Hello everyone, I'm a n00b doing my first install in my 2007 Honda Civic LX Coupe. I've ordered all of my parts and splurged much further than I've wanted to. Before I attempt to install everything, I have one final wiring question. First off, here are all of my current parts:

Headunit: Boss Audio BV9370B
Boss Audio Systems BV9370B Bluetooth, In-Dash, Double-Din, MP3, Digital Media, AM/FM Receiver, 6.2" https://www.amazon.com/dp/B01FC3SUL0/ref=cm_sw_r_cp_apip_XPfySDLpGLFcc

Subwoofer: Phoenix Gold Rsd-12d DVC 4/4 Ohm 12in (500w RMS)
https://www.crutchfield.com/p_218RSD12D/Phoenix-Gold-RSd12d.html
I already own this sub, so I can't return it or get another one.
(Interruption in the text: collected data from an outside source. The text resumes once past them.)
Lemma int_incr_neq (n : Z) : int_incr n ≠ n.
Proof.
  unfold int_incr. intros Heq.
  pose proof (wrap_int_range (n + 1)) as Hr. rewrite Heq in Hr.
  destruct (decide (n = INT_MAX)) as [->|Hne].
  - vm_compute in Heq. discriminate.
  - rewrite wrap_int_small in Heq; unfold INT_MAX in *; lia.
Qed.

(** ** Traversal order *)

Lemma in_order_perm (s : gset string) : in_order s ≡ₚ elements s.
Proof. apply merge_sort_Permutation. Qed.

Lemma elem_of_in_order (s : gset string) (x : string) : x ∈ in_order s ↔ x ∈ s.
Proof. rewrite in_order_perm. apply elem_of_elements. Qed.

Lemma NoDup_in_order (s : gset string) : NoDup (in_order s).
Proof. rewrite in_order_perm. apply NoDup_elements. Qed.

Lemma entries_in_order_perm {V : Type} (m : gmap string V) :
  entries_in_order m ≡ₚ map_to_list m.
Proof. apply merge_sort_Permutation. Qed.

Lemma elem_of_entries_in_order {V : Type} (m : gmap string V) (k : string) (v : V) :
  (k, v) ∈ entries_in_order m ↔ m !! k = Some v.
Proof. rewrite entries_in_order_perm. apply elem_of_map_to_list. Qed.

Lemma NoDup_fst_entries_in_order {V : Type} (m : gmap string V) :
  NoDup (map fst (entries_in_order m)).
Proof.
  rewrite (entries_in_order_perm m). apply NoDup_fst_map_to_list.
Qed.

(** ** The association index *)

Section IntraSetRelationFacts.
Import IntraSetRelation.

Lemma count_up_eq (k : string) (m : gmap string Z) :
  count_up k m !! k = Some (counted (m !! k)).
Proof.
  unfold count_up. destruct (m !! k) eqn:E; simpl; by rewrite lookup_insert_eq.
Qed.

Lemma count_up_ne (k j : string) (m : gmap string Z) :
  k ≠ j -> count_up k m !! j = m !! j.
Proof.
  intros Hne. unfold count_up.
  destruct (m !! k); by rewrite lookup_insert_ne.
Qed.

Lemma subscript_fst (k : string) (m : gmap string (gset string)) :
  fst (subscript k m) = default ∅ (m !! k).
Proof. unfold subscript. by destruct (m !! k). Qed.

Lemma subscript_snd_eq (k : string) (m : gmap string (gset string)) :
  snd (subscript k m) !! k = Some (default ∅ (m !! k)).
Proof.
  unfold subscript. destruct (m !! k) eqn:E; simpl; [done|].
  by rewrite lookup_insert_eq.
Qed.

Lemma subscript_snd_ne (k j : string) (m : gmap string (gset string)) :
  k ≠ j -> snd (subscript k m) !! j = m !! j.
Proof.
  intros Hne. unfold subscript. destruct (m !! k); simpl; [done|].
  by rewrite lookup_insert_ne.
Qed.

Lemma registerRel_step_unfold (pep : string) (r : t) (p : string) :
  registerRel_step pep r p =
  mk (count_up p (numProteins r)) (numPeptides r)
     (<[p := {[pep]} ∪ fst (subscript p (prot2pep r))]>
        (snd (subscript p (prot2pep r)))).
Proof. unfold registerRel_step. by destruct (subscript p (prot2pep r)). Qed.

(** The loop of [registerRel] over distinct proteins. *)
Lemma registerRel_loop (pep : string) (l : list string) :
  NoDup l -> forall r : t,
  let r' := foldl (registerRel_step pep) r l in
  numPeptides r' = numPeptides r ∧
  (∀ p, p ∈ l ->
     numProteins r' !! p = Some (counted (numProteins r !! p)) ∧
     prot2pep r' !! p = Some ({[pep]} ∪ default ∅ (prot2pep r !! p))) ∧
  (∀ p, p ∉ l ->
     numProteins r' !! p = numProteins r !! p ∧
     prot2pep r' !! p = prot2pep r !! p).
Proof.
  induction 1 as [|x l Hx Hnd IH]; intros r; simpl.
  - split; [done|]. split; [|done]. intros p Hp. by apply elem_of_nil in Hp.
  - specialize (IH (registerRel_step pep r x)). simpl in IH.
    destruct IH as (Hpep & Hin & Hout).
    assert (Hstep_x : numProteins (registerRel_step pep r x) !! x
                        = Some (counted (numProteins r !! x)) ∧
                      prot2pep (registerRel_step pep r x) !! x
                        = Some ({[pep]} ∪ default ∅ (prot2pep r !! x))).
    { rewrite registerRel_step_unfold. simpl.
      rewrite count_up_eq, lookup_insert_eq, subscript_fst. done. }
    assert (Hstep_ne : ∀ p, p ≠ x ->
              numProteins (registerRel_step pep r x) !! p = numProteins r !! p ∧
              prot2pep (registerRel_step pep r x) !! p = prot2pep r !! p).
    { intros p Hne. rewrite registerRel_step_unfold. simpl.
      rewrite count_up_ne by done.
      rewrite lookup_insert_ne by done.
      by rewrite subscript_snd_ne by done. }
    split; [by rewrite Hpep, registerRel_step_unfold|].
    split.
    + intros p Hp. apply elem_of_cons in Hp as [->|Hp].
      * destruct (Hout x Hx) as [-> ->]. done.
      * assert (p ≠ x) as Hne by (intros ->; done).
        destruct (Hin p Hp) as [-> ->].
        destruct (Hstep_ne p Hne) as [-> ->]. done.
    + intros p Hp. apply not_elem_of_cons in Hp as [Hne Hp].
      destruct (Hout p Hp) as [-> ->]. by apply Hstep_ne.
Qed.

Lemma registerRel_numPeptides (pep : string) (prot : gset string) (r : t) :
  numPeptides (registerRel pep prot r) = count_up pep (numPeptides r).
Proof.
  unfold registerRel.
  by destruct (registerRel_loop pep (in_order prot) (NoDup_in_order prot)
    (mk (numProteins r) (count_up pep (numPeptides r)) (prot2pep r)))
    as (-> & _).
Qed.

Lemma registerRel_in (pep : string) (prot : gset string) (r : t) (p : string) :
  p ∈ prot ->
  numProteins (registerRel pep prot r) !! p = Some (counted (numProteins r !! p)) ∧
  prot2pep (registerRel pep prot r) !! p
    = Some ({[pep]} ∪ default ∅ (prot2pep r !! p)).
Proof.
  intros Hp. unfold registerRel.
  destruct (registerRel_loop pep (in_order prot) (NoDup_in_order prot)
    (mk (numProteins r) (count_up pep (numPeptides r)) (prot2pep r)))
    as (_ & Hin & _).
  apply Hin. by apply elem_of_in_order.
Qed.

Lemma registerRel_out (pep : string) (prot : gset string) (r : t) (p : string) :
  p ∉ prot ->
  numProteins (registerRel pep prot r) !! p = numProteins r !! p ∧
  prot2pep (registerRel pep prot r) !! p = prot2pep r !! p.
Proof.
  intros Hp. unfold registerRel.
  destruct (registerRel_loop pep (in_order prot) (NoDup_in_order prot)
    (mk (numProteins r) (count_up pep (numPeptides r)) (prot2pep r)))
    as (_ & _ & Hout).
  apply Hout. by rewrite elem_of_in_order.
Qed.

(** A traversal of a set meets no element twice. *)
Lemma not_appears_twice (pep : string) (s : gset string) :
  ¬ appears_twice pep s.
Proof.
  intros (i & j & Hne & Hi & Hj). apply Hne.
  eapply NoDup_lookup; [apply NoDup_in_order|done..].
Qed.

End IntraSetRelationFacts.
FRONT Speakers/Tweeters: Phoenix Gold Rsd65cs Component 6.5 Speakers with Tweaters and Crossovers (120w Total RMS)
https://www.sonicelectronix.com/item_7294_Phoenix-Gold-RSd-65cs-RSd65cs.html
I already own this speaker/tweeter/crossover combo, so I can't return it

REAR Speakers: Stock Honda Civic LX non-premium 6.5in speakers (I don't know the RMS and specs on these)

Amplifier: Pioneer GM-D8604 Class FD 4-Channel Bridgeable Amplifier
https://www.amazon.com/dp/B00A02PG0C/ref=cm_sw_r_cp_api_5StQzb072VCRK

Speaker Wire: FosPower 16AWG Speaker Wire [16 Gauge | 100 FT] Premium Spooled Oxygen-Free Copper OFC Speaker Wire with Clear PVC Jacket & Polarity Stripe
https://www.amazon.com/dp/B01L0I2BR0/ref=cm_sw_r_cp_api_VWtQzbX6P45SV

Power/Ground Wire Kit: Kicker 4 Gauge
Kicker PK4 4 Gauge OFC Power Amplifier Installation Kit
https://www.amazon.com/dp/B00IFA6C1S/ref=cm_sw_r_cp_api_qfGQzbR0MP9HA

RCA Cables: Kicker 4-channel K-Series
Kicker KI44 4-Meters 4-Channel K-Series RCA Audio Interconnect Cable https://www.amazon.com/dp/B00I4E74VM/ref=cm_sw_r_cp_api_ogGQzb5YBFNH5

Speaker Wire: 16 Gauge OFC 100ft
FosPower 16AWG Speaker Wire [16 Gauge | 100 FT] Premium Spooled Oxygen-Free Copper OFC Speaker Wire with Clear PVC Jacket & Polarity Stripe https://www.amazon.com/dp/B01L0I2BR0/ref=cm_sw_r_cp_api_ihGQzb5YBPSM1


My goal is to connect my front (aftermarket) speakers, rear (stock) speakers, subwoofer (aftermarket), and 4-channel amplifier together while retaining fade/balance/equalizer on all 5 speakers. I don't like the idea of ditching my rear stock speakers because I do have backseat passengers often (I can't imagine that it would sound good to them) and I like having a fuller sound stage with some audio from the rear of the car. I also would like to refrain from combining front and rear speakers onto the same 2 channels because I don't know the resistance and specs of the rears. In my limited understanding, the rear speakers would never quite match the fronts in volume if they were on the same 2 channels, or the rears would be likely to blow when the fronts would be driven at a decent volume (feel free to let me know if my understanding is incorrect here).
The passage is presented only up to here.